Segment Start: Provided records

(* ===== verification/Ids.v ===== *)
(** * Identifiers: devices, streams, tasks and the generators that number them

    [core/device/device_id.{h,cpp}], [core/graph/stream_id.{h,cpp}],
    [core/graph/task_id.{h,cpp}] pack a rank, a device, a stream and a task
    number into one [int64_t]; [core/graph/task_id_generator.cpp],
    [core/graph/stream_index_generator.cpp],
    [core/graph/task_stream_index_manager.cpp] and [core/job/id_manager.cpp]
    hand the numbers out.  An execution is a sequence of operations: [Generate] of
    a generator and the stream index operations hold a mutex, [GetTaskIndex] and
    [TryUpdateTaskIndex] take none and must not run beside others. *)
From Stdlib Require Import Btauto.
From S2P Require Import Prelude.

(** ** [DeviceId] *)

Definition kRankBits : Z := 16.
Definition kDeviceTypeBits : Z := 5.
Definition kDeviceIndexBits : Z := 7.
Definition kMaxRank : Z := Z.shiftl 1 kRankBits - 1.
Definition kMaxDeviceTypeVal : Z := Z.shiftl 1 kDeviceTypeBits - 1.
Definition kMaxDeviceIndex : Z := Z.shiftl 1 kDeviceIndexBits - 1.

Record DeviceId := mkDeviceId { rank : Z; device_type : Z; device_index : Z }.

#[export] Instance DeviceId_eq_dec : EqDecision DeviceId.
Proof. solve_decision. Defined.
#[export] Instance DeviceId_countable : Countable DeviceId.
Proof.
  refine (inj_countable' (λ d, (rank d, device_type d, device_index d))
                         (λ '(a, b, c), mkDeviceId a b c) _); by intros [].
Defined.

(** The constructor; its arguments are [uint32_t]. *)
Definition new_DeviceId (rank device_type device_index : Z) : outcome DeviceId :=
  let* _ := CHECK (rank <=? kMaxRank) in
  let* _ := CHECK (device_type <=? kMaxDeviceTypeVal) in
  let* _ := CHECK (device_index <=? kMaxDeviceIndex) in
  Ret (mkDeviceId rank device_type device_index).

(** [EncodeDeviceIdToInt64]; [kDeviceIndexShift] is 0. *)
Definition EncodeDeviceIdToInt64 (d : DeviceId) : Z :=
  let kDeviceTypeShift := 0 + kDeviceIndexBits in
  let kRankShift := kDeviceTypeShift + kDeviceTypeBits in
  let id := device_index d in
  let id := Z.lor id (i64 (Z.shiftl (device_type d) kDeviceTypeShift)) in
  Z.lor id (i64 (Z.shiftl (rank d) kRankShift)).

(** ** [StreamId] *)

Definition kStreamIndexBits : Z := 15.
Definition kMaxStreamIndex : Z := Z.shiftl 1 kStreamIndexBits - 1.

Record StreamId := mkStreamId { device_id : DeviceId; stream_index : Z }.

Segment End: Provided records
Segment Start: Provided records

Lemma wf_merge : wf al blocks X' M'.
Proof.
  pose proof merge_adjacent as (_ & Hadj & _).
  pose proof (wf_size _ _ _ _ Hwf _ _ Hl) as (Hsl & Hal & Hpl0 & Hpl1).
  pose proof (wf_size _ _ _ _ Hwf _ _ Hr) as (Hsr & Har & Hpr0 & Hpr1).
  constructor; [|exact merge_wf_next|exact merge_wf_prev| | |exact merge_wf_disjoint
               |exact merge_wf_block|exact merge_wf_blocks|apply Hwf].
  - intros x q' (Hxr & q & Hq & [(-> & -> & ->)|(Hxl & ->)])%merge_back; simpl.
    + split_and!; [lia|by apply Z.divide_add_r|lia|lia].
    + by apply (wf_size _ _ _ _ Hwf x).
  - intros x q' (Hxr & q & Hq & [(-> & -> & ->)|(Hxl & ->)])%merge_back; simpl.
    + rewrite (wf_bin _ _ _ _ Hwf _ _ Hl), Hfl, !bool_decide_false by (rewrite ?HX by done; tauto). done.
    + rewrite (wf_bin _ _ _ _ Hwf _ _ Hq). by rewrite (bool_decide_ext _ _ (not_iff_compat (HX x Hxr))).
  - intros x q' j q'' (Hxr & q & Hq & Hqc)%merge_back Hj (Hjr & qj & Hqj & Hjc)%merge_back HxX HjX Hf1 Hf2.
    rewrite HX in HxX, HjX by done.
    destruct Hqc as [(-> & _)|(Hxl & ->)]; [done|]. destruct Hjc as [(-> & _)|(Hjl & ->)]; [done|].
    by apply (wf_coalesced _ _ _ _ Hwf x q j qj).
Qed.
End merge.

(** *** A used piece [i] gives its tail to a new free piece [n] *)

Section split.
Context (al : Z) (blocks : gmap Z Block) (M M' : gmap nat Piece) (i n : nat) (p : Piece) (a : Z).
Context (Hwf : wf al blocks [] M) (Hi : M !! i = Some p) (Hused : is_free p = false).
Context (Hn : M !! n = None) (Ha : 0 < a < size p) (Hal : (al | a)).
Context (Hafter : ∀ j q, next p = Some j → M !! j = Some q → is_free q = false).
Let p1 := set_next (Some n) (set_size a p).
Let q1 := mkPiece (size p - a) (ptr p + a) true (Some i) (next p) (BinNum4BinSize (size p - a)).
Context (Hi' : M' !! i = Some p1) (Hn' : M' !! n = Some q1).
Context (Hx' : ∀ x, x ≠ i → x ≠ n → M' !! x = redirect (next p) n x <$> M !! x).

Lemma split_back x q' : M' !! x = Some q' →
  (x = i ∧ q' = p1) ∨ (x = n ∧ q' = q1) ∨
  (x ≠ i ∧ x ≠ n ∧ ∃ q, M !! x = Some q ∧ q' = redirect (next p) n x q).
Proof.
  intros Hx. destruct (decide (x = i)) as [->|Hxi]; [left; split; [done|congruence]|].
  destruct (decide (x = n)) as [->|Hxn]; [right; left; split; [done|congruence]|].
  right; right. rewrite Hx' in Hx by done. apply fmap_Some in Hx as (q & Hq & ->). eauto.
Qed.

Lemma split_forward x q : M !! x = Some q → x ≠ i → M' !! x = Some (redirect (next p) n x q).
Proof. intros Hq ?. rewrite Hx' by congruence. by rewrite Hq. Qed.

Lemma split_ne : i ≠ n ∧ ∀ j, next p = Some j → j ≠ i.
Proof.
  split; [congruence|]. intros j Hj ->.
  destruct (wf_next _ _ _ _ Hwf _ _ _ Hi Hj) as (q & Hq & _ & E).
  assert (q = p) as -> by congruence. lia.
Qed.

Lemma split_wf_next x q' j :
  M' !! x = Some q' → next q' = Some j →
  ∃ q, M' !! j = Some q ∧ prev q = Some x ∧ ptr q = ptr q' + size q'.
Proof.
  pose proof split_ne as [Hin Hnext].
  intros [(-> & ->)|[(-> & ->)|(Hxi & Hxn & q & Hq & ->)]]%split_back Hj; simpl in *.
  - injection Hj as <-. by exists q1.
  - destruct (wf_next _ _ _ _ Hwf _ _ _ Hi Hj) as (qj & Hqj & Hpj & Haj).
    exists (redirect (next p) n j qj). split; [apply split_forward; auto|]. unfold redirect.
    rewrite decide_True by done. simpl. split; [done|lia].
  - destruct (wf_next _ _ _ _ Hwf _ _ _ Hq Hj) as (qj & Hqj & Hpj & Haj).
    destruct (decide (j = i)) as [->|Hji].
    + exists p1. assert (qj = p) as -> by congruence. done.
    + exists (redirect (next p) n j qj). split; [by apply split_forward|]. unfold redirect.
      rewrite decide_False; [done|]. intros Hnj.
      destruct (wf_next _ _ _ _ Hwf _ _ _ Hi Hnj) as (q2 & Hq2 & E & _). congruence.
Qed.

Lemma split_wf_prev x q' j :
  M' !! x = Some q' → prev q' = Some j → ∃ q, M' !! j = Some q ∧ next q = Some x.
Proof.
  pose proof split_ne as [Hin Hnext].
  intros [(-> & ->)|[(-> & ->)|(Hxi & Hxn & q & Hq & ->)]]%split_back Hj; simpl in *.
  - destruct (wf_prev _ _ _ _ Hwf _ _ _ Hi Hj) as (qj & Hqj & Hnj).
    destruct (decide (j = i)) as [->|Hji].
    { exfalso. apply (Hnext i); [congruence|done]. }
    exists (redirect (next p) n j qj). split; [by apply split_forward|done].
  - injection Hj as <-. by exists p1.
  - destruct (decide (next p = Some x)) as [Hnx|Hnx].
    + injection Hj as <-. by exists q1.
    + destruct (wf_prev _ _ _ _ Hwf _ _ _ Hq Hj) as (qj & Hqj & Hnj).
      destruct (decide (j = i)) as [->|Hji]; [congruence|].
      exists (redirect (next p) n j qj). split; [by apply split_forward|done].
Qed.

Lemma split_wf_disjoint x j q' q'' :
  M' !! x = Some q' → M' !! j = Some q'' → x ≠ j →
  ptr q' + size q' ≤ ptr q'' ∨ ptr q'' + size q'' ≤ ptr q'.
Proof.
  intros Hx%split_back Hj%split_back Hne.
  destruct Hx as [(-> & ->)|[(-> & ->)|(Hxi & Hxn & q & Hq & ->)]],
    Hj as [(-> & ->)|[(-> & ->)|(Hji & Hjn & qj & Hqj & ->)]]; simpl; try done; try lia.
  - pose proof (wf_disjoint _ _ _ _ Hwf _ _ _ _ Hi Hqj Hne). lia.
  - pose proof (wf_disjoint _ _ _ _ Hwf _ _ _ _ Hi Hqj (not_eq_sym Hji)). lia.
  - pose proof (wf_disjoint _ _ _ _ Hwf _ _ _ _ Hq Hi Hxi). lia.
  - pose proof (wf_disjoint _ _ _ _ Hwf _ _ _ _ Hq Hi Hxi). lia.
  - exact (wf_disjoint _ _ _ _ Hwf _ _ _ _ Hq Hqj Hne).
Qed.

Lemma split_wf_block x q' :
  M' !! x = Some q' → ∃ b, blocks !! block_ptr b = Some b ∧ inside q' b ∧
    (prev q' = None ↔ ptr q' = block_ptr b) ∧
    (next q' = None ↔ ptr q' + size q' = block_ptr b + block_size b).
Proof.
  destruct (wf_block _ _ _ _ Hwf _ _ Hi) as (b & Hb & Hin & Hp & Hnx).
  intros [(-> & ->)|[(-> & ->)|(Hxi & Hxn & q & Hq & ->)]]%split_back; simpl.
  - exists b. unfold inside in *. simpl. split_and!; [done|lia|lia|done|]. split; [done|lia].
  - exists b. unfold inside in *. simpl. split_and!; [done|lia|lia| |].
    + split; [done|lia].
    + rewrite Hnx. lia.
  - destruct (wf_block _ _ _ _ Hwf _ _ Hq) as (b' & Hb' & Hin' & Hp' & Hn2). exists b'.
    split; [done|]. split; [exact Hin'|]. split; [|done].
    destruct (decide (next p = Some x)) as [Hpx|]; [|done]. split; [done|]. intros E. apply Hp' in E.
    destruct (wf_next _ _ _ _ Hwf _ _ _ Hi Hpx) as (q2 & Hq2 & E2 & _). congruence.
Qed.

Segment End: Provided records

**Task brief:** Using the data above, repeat exactly the lines that begin at the line with "refine (inj_countable' (λ" and end at the line with "Record StreamId := mkStreamId", both ends included.

**Solution for this problem:**
  refine (inj_countable' (λ d, (rank d, device_type d, device_index d))
                         (λ '(a, b, c), mkDeviceId a b c) _); by intros [].
Defined.

(** The constructor; its arguments are [uint32_t]. *)
Definition new_DeviceId (rank device_type device_index : Z) : outcome DeviceId :=
  let* _ := CHECK (rank <=? kMaxRank) in
  let* _ := CHECK (device_type <=? kMaxDeviceTypeVal) in
  let* _ := CHECK (device_index <=? kMaxDeviceIndex) in
  Ret (mkDeviceId rank device_type device_index).

(** [EncodeDeviceIdToInt64]; [kDeviceIndexShift] is 0. *)
Definition EncodeDeviceIdToInt64 (d : DeviceId) : Z :=
  let kDeviceTypeShift := 0 + kDeviceIndexBits in
  let kRankShift := kDeviceTypeShift + kDeviceTypeBits in
  let id := device_index d in
  let id := Z.lor id (i64 (Z.shiftl (device_type d) kDeviceTypeShift)) in
  Z.lor id (i64 (Z.shiftl (rank d) kRankShift)).

(** ** [StreamId] *)

Definition kStreamIndexBits : Z := 15.
Definition kMaxStreamIndex : Z := Z.shiftl 1 kStreamIndexBits - 1.

Record StreamId := mkStreamId { device_id : DeviceId; stream_index : Z }.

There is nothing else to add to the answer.